[Dataset entries]
----------------------------------------

(* ===== verification/Sqlite.v ===== *)
(** * The [sqlite3] interface and the effects of the handlers

    The handlers call Python's [sqlite3] module: [sqlite3.connect],
    [conn.cursor()], [cursor.execute], [cursor.fetchall()],
    [cursor.description], [conn.commit()], [cursor.rowcount] and
    [conn.close()].  The database engine itself is not modelled: it is
    the typeclass [SqliteBackend], the promise the module makes to the
    handlers, and every theorem about the handlers holds for every
    instance.  An instance decides whether a connection opens, what a
    statement does (rows, column names, row count, new state, and
    whether it ran in autocommit mode) and whether a commit succeeds.

    The handlers run in the monad [PyM]: explicit passing of a [World]
    (the database file, the state of the request's connection, and the
    log of the calls made to [sqlite3]) with Python exceptions as
    values; [py_try] is [try: ... except Exception as e: ...].  Effects
    on the world are kept when an exception propagates, as in Python.

    [pstep] is the protocol of a connection as a state machine: connect,
    then statements, fetches and commits, then close.  [reads_only] is a computation that leaves the file as it was, with
    the hint database of its closure lemmas. *)

From Stdlib Require Import String List Bool ZArith.
From S2P Require Import Prelude PyVal.
Import ListNotations.
Local Open Scope string_scope.

Module Sqlite.
Import PyVal.

(** ** The interface *)

(** What [cursor.execute(sql)] leaves in the cursor. *)
Record Cursor (S : Type) := mkCursor {
  cur_txn : S;               (** the database as the connection sees it afterwards *)
  cur_autocommit : bool;     (** the statement ran outside a transaction *)
  cur_rows : sum string (list pyval);   (** [fetchall()], or the error of a later step *)
  cur_description : option (list string);  (** column names; [None] without result columns *)
  cur_rowcount : Z
}.
Arguments mkCursor {S}.
Arguments cur_txn {S}. Arguments cur_autocommit {S}. Arguments cur_rows {S}.
Arguments cur_description {S}. Arguments cur_rowcount {S}.

Class SqliteBackend (S : Type) := {
  be_connect : S -> option string;               (** the error of [sqlite3.connect] *)
  be_execute : S -> string -> sum string (Cursor S);
  be_commit : S -> option string                  (** the error of [conn.commit()] *)
}.

(** The calls a handler makes, in order. *)
Inductive Event : Type :=
| EvConnect
| EvExecute (sql : string)
| EvFetchall
| EvCommit
| EvClose.

Inductive Conn (S : Type) : Type :=
| NoConn
| Open (txn : S)
| Closed.
Arguments NoConn {S}. Arguments Open {S}. Arguments Closed {S}.

Record World (S : Type) := mkWorld {
  w_file : S;
  w_conn : Conn S;
  w_log : list Event
}.
Arguments mkWorld {S}. Arguments w_file {S}. Arguments w_conn {S}. Arguments w_log {S}.

(** ** The monad *)

Inductive outcome (A : Type) : Type :=
| Ok (a : A)
| Raised (e : PyExc).
Arguments Ok {A}. Arguments Raised {A}.

(** Python statements over a state [W]: the state after them and
    their outcome; effects are kept when an exception propagates. *)
Definition StM (W A : Type) : Type := W -> W * outcome A.

(** The handlers' computations: the state is the [World]. *)
Definition PyM (S A : Type) : Type := StM (World S) A.

Definition ret {W A} (a : A) : StM W A := fun w => (w, Ok a).

Definition bind {W A B} (m : StM W A) (k : A -> StM W B) : StM W B := fun w =>
  match m w with
  | (w', Ok a) => k a w'
  | (w', Raised e) => (w', Raised e)
  end.

Definition raise {W A} (e : PyExc) : StM W A := fun w => (w, Raised e).

(** [try: m except Exception as e: h(e)]. *)
Definition py_try {W A} (m : StM W A) (h : PyExc -> StM W A) : StM W A := fun w =>
  match m w with
  | (w', Ok a) => (w', Ok a)
  | (w', Raised e) => h e w'
  end.

(** A [sum] of the model's helpers, raised when it is an error. *)
Definition lift {W A} (r : sum PyExc A) : StM W A :=
  match r with inl e => raise e | inr a => ret a end.

Notation "x <- m ;; k" := (bind m (fun x => k))
  (at level 61, m at next level, right associativity) : sqlagent_scope.
Notation "m ;;; k" := (bind m (fun _ => k))
  (at level 61, right associativity) : sqlagent_scope.
Local Open Scope sqlagent_scope.

Definition log_event {S} (w : World S) (ev : Event) : World S :=
  mkWorld (w_file w) (w_conn w) (w_log w ++ [ev]).

(** [[f(x) for x in l]] with effects, left to right. *)
Fixpoint map_m {W A B} (f : A -> StM W B) (l : list A) : StM W (list B) :=
  match l with
  | [] => ret []
  | x :: r => y <- f x ;; ys <- map_m f r ;; ret (y :: ys)
  end.

(** [for x in l: acc = f(acc, x)]. *)
Fixpoint fold_m {W A B} (f : B -> A -> StM W B) (acc : B) (l : list A) : StM W B :=
  match l with
  | [] => ret acc
  | x :: r => acc' <- f acc x ;; fold_m f acc' r
  end.

(** ** The calls *)

Section Calls.
Context {S : Type} `{SqliteBackend S}.

(** The message of [TypeError] when [cursor.execute] gets a value that
    is not a [str] (the text of CPython 3.11 and later). *)
Definition execute_type_error (v : pyval) : PyExc :=
  TypeError ("execute() argument 1 must be str, not " ++ type_name v).

Definition closed_db_error : PyExc :=
  SqliteError "Cannot operate on a closed database.".

(** [sqlite3.connect(DB_PATH)]: [get_db()] of super_simple_app.py. *)
Definition db_connect : PyM S unit := fun w =>
  match be_connect (w_file w) with
  | Some msg => (w, Raised (SqliteError msg))
  | None => (mkWorld (w_file w) (Open (w_file w)) (w_log w ++ [EvConnect]), Ok tt)
  end.

(** [get_db_connection()] of simple_app.py: [return
    sqlite3.connect(DB_PATH)]; the lines after its [return] are
    [execute_sql_query_body] of [Execute], never run. *)
Definition get_db_connection : PyM S unit := db_connect.

(** [cursor.execute(sql)] on the request's connection. *)
Definition db_execute (sql : pyval) : PyM S (Cursor S) := fun w =>
  match w_conn w with
  | Open txn =>
      match sql with
      | PyStr q =>
          match be_execute txn q with
          | inl msg => (log_event w (EvExecute q), Raised (SqliteError msg))
          | inr c =>
              (mkWorld (if cur_autocommit c then cur_txn c else w_file w)
                       (Open (cur_txn c)) (w_log w ++ [EvExecute q]), Ok c)
          end
      | v => (w, Raised (execute_type_error v))
      end
  | _ => (w, Raised closed_db_error)
  end.

(** [cursor.fetchall()]. *)
Definition db_fetchall (c : Cursor S) : PyM S (list pyval) := fun w =>
  let w' := log_event w EvFetchall in
  match cur_rows c with
  | inl msg => (w', Raised (SqliteError msg))
  | inr rows => (w', Ok rows)
  end.

(** [conn.commit()]: the transaction becomes the file. *)
Definition db_commit : PyM S unit := fun w =>
  match w_conn w with
  | Open txn =>
      match be_commit txn with
      | Some msg => (log_event w EvCommit, Raised (SqliteError msg))
      | None => (mkWorld txn (Open txn) (w_log w ++ [EvCommit]), Ok tt)
      end
  | _ => (w, Raised closed_db_error)
  end.

(** [conn.close()]: what was not committed is lost. *)
Definition db_close : PyM S unit := fun w =>
  (mkWorld (w_file w) Closed (w_log w ++ [EvClose]), Ok tt).

(** [[d[0] for d in cursor.description]]. *)
Definition description_names (c : Cursor S) : PyM S (list pyval) :=
  match cur_description c with
  | Some names => ret (map PyStr names)
  | None => raise (TypeError "'NoneType' object is not iterable")
  end.

(** ** Reading without writing

    [synced w]: the connection, when open, sees the file: nothing is
    pending.  [reads_only m]: from such a world, [m] leaves the file as
    it was and nothing pending, whatever it returns or raises.
    [read_stmt q]: the backend runs [q] without changing the database. *)
Definition synced (w : World S) : Prop :=
  match w_conn w with Open txn => txn = w_file w | _ => True end.

Definition reads_only {A} (m : PyM S A) : Prop :=
  forall w, synced w -> w_file (fst (m w)) = w_file w /\ synced (fst (m w)).

Definition read_stmt (q : string) : Prop :=
  forall txn c, be_execute txn q = inr c -> cur_txn c = txn.

End Calls.

Create HintDb reads_only.

Section ReadsOnly.
Context {S : Type} `{SqliteBackend S}.

Lemma reads_only_ret {A} (a : A) : reads_only (ret a : PyM S A).
Proof. intros w Hw; split; [reflexivity|exact Hw]. Qed.

Lemma reads_only_raise {A} e : reads_only (raise e : PyM S A).
Proof. intros w Hw; split; [reflexivity|exact Hw]. Qed.

Lemma reads_only_lift {A} (r : sum PyExc A) : reads_only (lift r : PyM S A).
Proof. destruct r; [apply reads_only_raise|apply reads_only_ret]. Qed.

Lemma reads_only_bind {A B} (m : PyM S A) (k : A -> PyM S B) :
  reads_only m -> (forall a, reads_only (k a)) -> reads_only (bind m k).
Proof.
  intros Hm Hk w Hw. unfold bind. destruct (Hm w Hw) as [F1 S1].
  destruct (m w) as [w1 [a|e]]; cbn [fst] in *; [|auto].
  destruct (Hk a w1 S1) as [F2 S2]. split; [congruence|exact S2].
Qed.

Lemma reads_only_py_try {A} (m : PyM S A) (h : PyExc -> PyM S A) :
  reads_only m -> (forall e, reads_only (h e)) -> reads_only (py_try m h).
Proof.
  intros Hm Hh w Hw. unfold py_try. destruct (Hm w Hw) as [F1 S1].
  destruct (m w) as [w1 [a|e]]; cbn [fst] in *; [auto|].
  destruct (Hh e w1 S1) as [F2 S2]. split; [congruence|exact S2].
Qed.

Lemma reads_only_map_m {A B} (f : A -> PyM S B) l :
  (forall x, reads_only (f x)) -> reads_only (map_m f l).
Proof.
  intros Hf; induction l as [|x l IH]; cbn [map_m];
    eauto using reads_only_ret, reads_only_bind.
Qed.

Lemma reads_only_fold_m {A B} (f : B -> A -> PyM S B) l : forall acc,
  (forall acc x, reads_only (f acc x)) -> reads_only (fold_m f acc l).
Proof.
  induction l as [|x l IH]; intros acc Hf; cbn [fold_m];
    eauto using reads_only_ret, reads_only_bind.
Qed.

Lemma reads_only_db_connect : reads_only (@db_connect S _).
Proof.
  intros w Hw; unfold db_connect. destruct (be_connect (w_file w)); split; cbn; auto.
Qed.

Lemma reads_only_get_db_connection : reads_only (@get_db_connection S _).
Proof. exact reads_only_db_connect. Qed.

Lemma reads_only_db_execute q : read_stmt q -> reads_only (db_execute (PyStr q)).
Proof.
  intros Hq w Hw; unfold db_execute, synced in *.
  destruct (w_conn w) as [|txn|] eqn:C; [cbn; rewrite C; now split| |cbn; rewrite C; now split].
  destruct (be_execute txn q) as [msg|c] eqn:E; [unfold log_event; cbn; rewrite C; now split|].
  rewrite (Hq _ _ E); cbn. destruct (cur_autocommit c); now split.
Qed.

Lemma reads_only_db_fetchall (c : Cursor S) : reads_only (db_fetchall c).
Proof. intros w Hw; unfold db_fetchall, log_event; destruct (cur_rows c); split; cbn; auto. Qed.

Lemma reads_only_db_close : reads_only (db_close : PyM S unit).
Proof. intros w Hw; split; cbn; auto. Qed.

End ReadsOnly.

#[export] Hint Resolve reads_only_ret reads_only_raise reads_only_lift reads_only_bind
  reads_only_py_try reads_only_map_m reads_only_fold_m reads_only_db_connect
  reads_only_get_db_connection reads_only_db_execute reads_only_db_fetchall
  reads_only_db_close : reads_only.

(** Split a computation into its calls and discharge each one with the
    [reads_only] hints. *)
Ltac reads_only_tac :=
  repeat (cbv beta;
    match goal with
    | |- reads_only (bind _ _) => apply reads_only_bind; [|intros ?]
    | |- reads_only (py_try _ _) => apply reads_only_py_try; [|intros ?]
    | |- reads_only (map_m _ _) => apply reads_only_map_m; intros ?
    | |- reads_only (fold_m _ _ _) => apply reads_only_fold_m; intros ? ?
    | |- reads_only (if ?b then _ else _) => destruct b
    | |- _ => solve [auto with reads_only]
    end).

(** ** A scripted backend

    An instance of the interface used to run the handlers on concrete
    inputs: the database is an integer (its [user_version]), connections
    and commits always succeed, and the outcome of a statement is looked
    up by its text in a script; any other text fails the way SQLite
    reports a syntax error. *)

Definition script : Type := list (string * (Z -> sum string (Cursor Z))).

Fixpoint script_lookup (sc : script) (q : string) : option (Z -> sum string (Cursor Z)) :=
  match sc with
  | [] => None
  | (q', f) :: rest => if String.eqb q' q then Some f else script_lookup rest q
  end.

Definition script_backend (sc : script) : SqliteBackend Z := {|
  be_connect := fun _ => None;
  be_execute := fun db q =>
    match script_lookup sc q with
    | Some f => f db
    | None => inl "syntax error"
    end;
  be_commit := fun _ => None
|}.

(** ** Loops *)

(** A loop whose body does not touch the world computes [map]. *)
Lemma map_m_pure {W A B} (f : A -> StM W B) (g : A -> B) l (w : W) :
  (forall x, In x l -> f x w = (w, Ok (g x))) -> map_m f l w = (w, Ok (map g l)).
Proof.
  induction l as [|x l IH]; intros Hf; [reflexivity|]. cbn [map_m map].
  unfold bind at 1; rewrite (Hf x (or_introl eq_refl)).
  unfold bind; rewrite IH by (intros y Hy; apply Hf; now right). reflexivity.
Qed.

(** The loop [for x in l: acc = f(acc, x)] when every round succeeds:
    the rounds keep an invariant [P] of the world, compute [g] and
    append [ev x] to the log. *)
Lemma fold_m_spec {S A B} (f : B -> A -> PyM S B) (g : B -> A -> B) (ev : A -> list Event)
  (P : World S -> Prop) l : forall acc w,
  (forall acc x w, In x l -> P w ->
     exists w', f acc x w = (w', Ok (g acc x)) /\ w_log w' = (w_log w ++ ev x)%list /\ P w') ->
  P w ->
  exists w', fold_m f acc l w = (w', Ok (fold_left g l acc))
    /\ w_log w' = (w_log w ++ flat_map ev l)%list /\ P w'.
Proof.
  induction l as [|x l IH]; intros acc w Hf Hw.
  - exists w; repeat split; auto. symmetry; apply app_nil_r.
  - destruct (Hf acc x w (or_introl eq_refl) Hw) as [w1 [E1 [L1 P1]]].
    destruct (IH (g acc x) w1) as [w2 [E2 [L2 P2]]]; [intros; apply Hf; auto; now right|exact P1|].
    exists w2; cbn [fold_m fold_left flat_map]; unfold bind; rewrite E1, E2.
    repeat split; auto. now rewrite L2, L1, app_assoc.
Qed.

(** A loop over [l1 ++ l2] runs over [l1], then over [l2]. *)
Lemma fold_m_app {W A B} (f : B -> A -> StM W B) acc l1 l2 (w : W) :
  fold_m f acc (l1 ++ l2) w =
  match fold_m f acc l1 w with
  | (w', Ok a) => fold_m f a l2 w'
  | (w', Raised e) => (w', Raised e)
  end.
Proof.
  revert acc w; induction l1 as [|x l1 IH]; intros acc w; [reflexivity|].
  cbn [fold_m app]; unfold bind. destruct (f acc x w) as [w1 [a|e]]; [apply IH|reflexivity].
Qed.

(** ** The connection protocol *)

Inductive Phase : Type :=
| Idle        (** no connection yet *)
| Connected   (** open, no statement yet *)
| Active      (** open, a statement has run *)
| Finished.   (** closed *)

Inductive pstep : Phase -> Event -> Phase -> Prop :=
| ps_connect : pstep Idle EvConnect Connected
| ps_execute_first q : pstep Connected (EvExecute q) Active
| ps_execute_more q : pstep Active (EvExecute q) Active
| ps_fetchall : pstep Active EvFetchall Active
| ps_commit : pstep Active EvCommit Active
| ps_close_connected : pstep Connected EvClose Finished
| ps_close_active : pstep Active EvClose Finished.

(** [follows p l q]: the calls [l] take the protocol from [p] to [q]. *)
Inductive follows : Phase -> list Event -> Phase -> Prop :=
| follows_nil p : follows p [] p
| follows_cons p ev q l r : pstep p ev q -> follows q l r -> follows p (ev :: l) r.

End Sqlite.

----------------------------------------

Instructions for the task
Scan the lines above for the word "SqliteError". Return each one that has it.

Response
  SqliteError "Cannot operate on a closed database.".
  | Some msg => (w, Raised (SqliteError msg))
          | inl msg => (log_event w (EvExecute q), Raised (SqliteError msg))
  | inl msg => (w', Raised (SqliteError msg))
      | Some msg => (log_event w EvCommit, Raised (SqliteError msg))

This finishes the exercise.